■ Assignment ■
Find every line below that contains the word "stopping" and copy it out.

Records shown Start Marker

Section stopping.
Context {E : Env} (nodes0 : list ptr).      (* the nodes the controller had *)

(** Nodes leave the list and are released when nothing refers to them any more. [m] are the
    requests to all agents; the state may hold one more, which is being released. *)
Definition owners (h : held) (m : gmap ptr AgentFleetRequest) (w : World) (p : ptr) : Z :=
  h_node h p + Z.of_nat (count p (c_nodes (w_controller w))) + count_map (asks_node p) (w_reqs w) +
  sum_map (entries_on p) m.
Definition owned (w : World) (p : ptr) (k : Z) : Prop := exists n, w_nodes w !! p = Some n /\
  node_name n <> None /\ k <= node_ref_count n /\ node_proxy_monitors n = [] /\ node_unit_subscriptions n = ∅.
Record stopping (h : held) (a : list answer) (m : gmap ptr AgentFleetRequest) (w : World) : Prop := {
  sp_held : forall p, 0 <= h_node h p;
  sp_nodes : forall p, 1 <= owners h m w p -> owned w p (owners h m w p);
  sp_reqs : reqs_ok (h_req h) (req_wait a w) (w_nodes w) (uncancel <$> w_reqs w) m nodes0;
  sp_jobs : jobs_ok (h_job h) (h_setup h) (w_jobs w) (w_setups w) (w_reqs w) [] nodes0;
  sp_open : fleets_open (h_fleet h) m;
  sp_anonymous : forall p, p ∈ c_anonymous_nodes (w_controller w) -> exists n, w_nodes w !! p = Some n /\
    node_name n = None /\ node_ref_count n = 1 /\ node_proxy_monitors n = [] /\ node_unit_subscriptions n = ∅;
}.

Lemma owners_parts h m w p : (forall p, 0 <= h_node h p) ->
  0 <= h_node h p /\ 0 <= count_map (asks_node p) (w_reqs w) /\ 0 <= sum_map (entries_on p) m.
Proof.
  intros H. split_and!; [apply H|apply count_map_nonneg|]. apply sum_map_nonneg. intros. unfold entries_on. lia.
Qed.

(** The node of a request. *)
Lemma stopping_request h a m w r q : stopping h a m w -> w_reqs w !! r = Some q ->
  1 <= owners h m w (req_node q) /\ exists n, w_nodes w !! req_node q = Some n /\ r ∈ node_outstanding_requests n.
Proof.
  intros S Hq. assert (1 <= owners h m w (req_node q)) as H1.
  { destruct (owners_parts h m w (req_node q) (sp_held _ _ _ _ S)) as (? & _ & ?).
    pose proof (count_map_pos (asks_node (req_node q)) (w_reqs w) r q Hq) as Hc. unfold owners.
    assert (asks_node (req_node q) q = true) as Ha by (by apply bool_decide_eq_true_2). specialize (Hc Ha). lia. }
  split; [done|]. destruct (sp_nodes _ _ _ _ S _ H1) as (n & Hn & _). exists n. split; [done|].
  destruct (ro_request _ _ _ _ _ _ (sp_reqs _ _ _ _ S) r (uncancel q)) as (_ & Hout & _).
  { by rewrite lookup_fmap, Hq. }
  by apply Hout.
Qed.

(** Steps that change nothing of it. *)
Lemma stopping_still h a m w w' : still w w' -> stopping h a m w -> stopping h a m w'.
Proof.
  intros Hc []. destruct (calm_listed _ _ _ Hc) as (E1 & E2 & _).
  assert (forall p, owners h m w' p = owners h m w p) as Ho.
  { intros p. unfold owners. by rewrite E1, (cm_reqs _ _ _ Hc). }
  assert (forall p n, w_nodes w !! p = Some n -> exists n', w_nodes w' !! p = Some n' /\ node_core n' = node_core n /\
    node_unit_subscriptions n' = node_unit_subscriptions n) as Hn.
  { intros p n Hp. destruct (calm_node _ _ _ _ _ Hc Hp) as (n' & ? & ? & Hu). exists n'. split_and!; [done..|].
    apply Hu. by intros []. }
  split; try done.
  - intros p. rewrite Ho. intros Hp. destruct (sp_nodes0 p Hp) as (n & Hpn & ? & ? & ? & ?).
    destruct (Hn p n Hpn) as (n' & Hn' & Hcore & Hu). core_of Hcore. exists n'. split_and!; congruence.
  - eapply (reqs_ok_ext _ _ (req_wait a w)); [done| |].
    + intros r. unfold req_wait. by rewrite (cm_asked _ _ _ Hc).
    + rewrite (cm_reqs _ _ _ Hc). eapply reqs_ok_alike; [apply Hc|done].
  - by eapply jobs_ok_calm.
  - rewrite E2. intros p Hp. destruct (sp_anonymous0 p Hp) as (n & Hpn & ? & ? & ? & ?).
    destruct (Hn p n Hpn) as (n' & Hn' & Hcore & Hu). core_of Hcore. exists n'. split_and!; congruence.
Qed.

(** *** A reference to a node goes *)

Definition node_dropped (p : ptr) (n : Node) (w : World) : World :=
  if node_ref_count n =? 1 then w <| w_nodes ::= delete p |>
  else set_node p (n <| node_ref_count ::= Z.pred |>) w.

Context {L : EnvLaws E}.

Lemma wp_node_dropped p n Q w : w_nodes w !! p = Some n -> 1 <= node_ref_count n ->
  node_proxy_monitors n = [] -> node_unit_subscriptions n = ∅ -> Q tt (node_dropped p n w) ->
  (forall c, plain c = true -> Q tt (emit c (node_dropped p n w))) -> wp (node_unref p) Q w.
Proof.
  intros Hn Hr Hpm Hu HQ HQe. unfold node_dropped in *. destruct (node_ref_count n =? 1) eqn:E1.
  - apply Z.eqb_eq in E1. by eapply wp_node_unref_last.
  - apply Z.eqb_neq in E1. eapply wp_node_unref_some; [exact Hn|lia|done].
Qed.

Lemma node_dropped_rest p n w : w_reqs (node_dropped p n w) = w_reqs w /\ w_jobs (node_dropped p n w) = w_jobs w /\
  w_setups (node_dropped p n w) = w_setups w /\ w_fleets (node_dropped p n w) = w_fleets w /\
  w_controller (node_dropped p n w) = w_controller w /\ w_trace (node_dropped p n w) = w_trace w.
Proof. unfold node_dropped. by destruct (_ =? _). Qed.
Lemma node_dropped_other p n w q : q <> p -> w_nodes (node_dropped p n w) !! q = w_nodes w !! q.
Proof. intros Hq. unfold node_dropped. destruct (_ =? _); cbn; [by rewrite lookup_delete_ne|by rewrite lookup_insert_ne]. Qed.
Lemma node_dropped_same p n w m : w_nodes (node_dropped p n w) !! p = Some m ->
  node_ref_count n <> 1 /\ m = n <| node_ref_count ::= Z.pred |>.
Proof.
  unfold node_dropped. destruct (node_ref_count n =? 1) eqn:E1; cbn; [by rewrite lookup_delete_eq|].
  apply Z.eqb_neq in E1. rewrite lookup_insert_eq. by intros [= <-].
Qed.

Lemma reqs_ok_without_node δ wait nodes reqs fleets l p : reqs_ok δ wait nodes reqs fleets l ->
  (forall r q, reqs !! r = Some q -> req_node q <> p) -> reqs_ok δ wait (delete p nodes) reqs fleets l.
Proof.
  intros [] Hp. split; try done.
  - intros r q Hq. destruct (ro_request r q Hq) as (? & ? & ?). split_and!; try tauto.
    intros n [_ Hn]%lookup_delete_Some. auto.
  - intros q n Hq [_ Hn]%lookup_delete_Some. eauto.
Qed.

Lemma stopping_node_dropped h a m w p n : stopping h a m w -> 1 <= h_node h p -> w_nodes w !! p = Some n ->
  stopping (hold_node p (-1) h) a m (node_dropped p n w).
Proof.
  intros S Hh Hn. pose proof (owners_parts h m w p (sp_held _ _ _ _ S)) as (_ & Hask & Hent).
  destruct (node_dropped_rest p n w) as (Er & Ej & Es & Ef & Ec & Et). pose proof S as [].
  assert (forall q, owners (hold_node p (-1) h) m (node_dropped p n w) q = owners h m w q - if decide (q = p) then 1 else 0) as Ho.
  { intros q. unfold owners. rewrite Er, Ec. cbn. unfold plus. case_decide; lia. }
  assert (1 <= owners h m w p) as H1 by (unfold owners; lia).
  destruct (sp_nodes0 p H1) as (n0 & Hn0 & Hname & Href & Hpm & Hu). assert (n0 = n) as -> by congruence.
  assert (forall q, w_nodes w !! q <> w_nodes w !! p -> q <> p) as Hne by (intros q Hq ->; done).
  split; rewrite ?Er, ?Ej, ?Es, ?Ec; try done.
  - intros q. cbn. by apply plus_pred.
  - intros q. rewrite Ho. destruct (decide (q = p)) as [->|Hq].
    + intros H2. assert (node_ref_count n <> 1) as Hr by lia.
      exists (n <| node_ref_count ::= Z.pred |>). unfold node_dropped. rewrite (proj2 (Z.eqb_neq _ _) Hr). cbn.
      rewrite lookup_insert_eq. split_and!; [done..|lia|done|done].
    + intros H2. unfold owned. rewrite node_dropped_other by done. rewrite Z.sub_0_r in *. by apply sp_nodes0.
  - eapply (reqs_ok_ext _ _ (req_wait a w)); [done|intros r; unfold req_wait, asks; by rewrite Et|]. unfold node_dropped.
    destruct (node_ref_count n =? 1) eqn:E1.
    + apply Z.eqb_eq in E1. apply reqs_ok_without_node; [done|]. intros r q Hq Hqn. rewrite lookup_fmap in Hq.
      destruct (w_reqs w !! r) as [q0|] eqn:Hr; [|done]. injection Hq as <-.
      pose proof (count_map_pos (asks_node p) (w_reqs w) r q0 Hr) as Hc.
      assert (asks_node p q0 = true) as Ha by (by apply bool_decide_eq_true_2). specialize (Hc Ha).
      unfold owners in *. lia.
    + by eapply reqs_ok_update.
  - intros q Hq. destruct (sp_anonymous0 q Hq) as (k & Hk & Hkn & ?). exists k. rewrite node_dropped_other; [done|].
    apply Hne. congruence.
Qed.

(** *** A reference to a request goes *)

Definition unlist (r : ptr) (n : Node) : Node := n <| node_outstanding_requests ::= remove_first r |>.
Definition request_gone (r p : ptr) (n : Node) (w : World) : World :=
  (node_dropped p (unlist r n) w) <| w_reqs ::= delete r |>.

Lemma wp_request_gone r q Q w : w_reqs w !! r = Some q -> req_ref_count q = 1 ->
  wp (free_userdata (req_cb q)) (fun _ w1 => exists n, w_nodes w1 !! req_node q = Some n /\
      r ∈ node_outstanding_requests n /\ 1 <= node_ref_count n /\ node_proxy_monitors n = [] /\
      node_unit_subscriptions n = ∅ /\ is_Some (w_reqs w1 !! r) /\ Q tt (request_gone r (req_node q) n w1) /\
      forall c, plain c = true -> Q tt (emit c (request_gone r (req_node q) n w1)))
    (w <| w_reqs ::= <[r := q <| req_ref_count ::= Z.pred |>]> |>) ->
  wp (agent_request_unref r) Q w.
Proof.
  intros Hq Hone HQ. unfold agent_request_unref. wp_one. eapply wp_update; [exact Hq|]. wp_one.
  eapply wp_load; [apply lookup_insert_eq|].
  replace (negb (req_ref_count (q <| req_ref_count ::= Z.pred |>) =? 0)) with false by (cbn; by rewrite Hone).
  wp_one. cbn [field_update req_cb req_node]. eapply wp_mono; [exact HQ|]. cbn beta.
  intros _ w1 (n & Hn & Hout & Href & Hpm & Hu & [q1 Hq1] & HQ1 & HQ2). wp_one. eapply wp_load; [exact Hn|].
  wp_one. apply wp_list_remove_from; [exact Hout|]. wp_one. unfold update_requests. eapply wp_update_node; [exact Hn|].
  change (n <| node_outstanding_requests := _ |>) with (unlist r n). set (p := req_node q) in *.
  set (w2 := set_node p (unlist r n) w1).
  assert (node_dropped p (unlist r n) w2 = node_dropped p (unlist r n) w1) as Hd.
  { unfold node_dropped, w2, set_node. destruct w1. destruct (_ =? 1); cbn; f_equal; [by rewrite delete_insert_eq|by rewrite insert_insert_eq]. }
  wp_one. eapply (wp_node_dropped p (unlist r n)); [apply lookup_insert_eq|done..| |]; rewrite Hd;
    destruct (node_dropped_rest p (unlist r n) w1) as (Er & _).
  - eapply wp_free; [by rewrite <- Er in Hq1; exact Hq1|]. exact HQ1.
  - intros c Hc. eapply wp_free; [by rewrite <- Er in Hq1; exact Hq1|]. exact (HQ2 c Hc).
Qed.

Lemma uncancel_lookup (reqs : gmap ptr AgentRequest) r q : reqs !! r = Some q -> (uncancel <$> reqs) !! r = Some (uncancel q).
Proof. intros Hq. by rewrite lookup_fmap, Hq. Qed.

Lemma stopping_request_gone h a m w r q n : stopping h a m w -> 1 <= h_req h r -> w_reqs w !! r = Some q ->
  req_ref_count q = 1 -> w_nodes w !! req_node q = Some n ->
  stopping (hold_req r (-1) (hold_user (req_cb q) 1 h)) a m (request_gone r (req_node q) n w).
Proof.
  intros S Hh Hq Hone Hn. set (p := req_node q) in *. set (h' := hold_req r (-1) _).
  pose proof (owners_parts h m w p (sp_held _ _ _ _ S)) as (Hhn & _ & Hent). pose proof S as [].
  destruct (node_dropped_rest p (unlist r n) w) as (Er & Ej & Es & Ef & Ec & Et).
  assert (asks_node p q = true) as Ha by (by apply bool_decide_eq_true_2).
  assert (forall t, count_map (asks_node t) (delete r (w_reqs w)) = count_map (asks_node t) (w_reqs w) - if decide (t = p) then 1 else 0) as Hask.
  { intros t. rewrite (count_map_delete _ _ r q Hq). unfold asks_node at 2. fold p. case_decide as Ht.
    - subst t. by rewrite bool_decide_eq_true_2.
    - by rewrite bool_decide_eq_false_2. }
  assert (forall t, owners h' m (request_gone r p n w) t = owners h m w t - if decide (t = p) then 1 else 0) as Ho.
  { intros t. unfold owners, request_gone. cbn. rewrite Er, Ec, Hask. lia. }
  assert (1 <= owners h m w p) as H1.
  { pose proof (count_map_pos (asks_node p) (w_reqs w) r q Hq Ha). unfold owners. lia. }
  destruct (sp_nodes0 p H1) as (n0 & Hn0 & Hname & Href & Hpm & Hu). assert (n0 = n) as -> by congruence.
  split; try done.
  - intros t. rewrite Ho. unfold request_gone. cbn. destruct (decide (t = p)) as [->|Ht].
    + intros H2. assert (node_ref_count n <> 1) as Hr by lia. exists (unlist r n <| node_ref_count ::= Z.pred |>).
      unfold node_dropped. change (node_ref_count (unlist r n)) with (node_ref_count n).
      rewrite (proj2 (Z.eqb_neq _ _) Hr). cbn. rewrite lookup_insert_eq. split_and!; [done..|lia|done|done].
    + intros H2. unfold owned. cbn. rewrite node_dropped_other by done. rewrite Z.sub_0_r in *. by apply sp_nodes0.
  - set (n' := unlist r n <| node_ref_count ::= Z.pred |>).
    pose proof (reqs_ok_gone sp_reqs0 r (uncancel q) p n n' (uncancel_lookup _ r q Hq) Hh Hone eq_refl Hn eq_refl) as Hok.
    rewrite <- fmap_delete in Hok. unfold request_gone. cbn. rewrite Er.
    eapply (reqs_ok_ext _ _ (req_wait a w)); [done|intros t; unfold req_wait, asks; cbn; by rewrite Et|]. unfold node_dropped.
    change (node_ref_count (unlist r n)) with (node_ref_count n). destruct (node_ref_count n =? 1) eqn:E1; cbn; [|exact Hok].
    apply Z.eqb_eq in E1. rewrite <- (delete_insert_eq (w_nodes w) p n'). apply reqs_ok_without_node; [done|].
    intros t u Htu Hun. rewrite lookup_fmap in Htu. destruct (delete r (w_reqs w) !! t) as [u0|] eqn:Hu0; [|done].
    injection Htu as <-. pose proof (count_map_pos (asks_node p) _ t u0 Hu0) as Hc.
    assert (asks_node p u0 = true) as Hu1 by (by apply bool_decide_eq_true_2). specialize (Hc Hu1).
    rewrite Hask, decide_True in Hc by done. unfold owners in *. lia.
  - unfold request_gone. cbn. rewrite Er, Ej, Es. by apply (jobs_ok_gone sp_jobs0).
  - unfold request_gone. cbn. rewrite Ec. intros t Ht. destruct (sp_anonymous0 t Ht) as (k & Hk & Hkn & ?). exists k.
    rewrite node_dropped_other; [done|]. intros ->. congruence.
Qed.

Records shown End Marker

■ Solution to this exercise ■
Section stopping.
Record stopping (h : held) (a : list answer) (m : gmap ptr AgentFleetRequest) (w : World) : Prop := {
Lemma stopping_request h a m w r q : stopping h a m w -> w_reqs w !! r = Some q ->
Lemma stopping_still h a m w w' : still w w' -> stopping h a m w -> stopping h a m w'.
Lemma stopping_node_dropped h a m w p n : stopping h a m w -> 1 <= h_node h p -> w_nodes w !! p = Some n ->
  stopping (hold_node p (-1) h) a m (node_dropped p n w).
Lemma stopping_request_gone h a m w r q n : stopping h a m w -> 1 <= h_req h r -> w_reqs w !! r = Some q ->
  stopping (hold_req r (-1) (hold_user (req_cb q) 1 h)) a m (request_gone r (req_node q) n w).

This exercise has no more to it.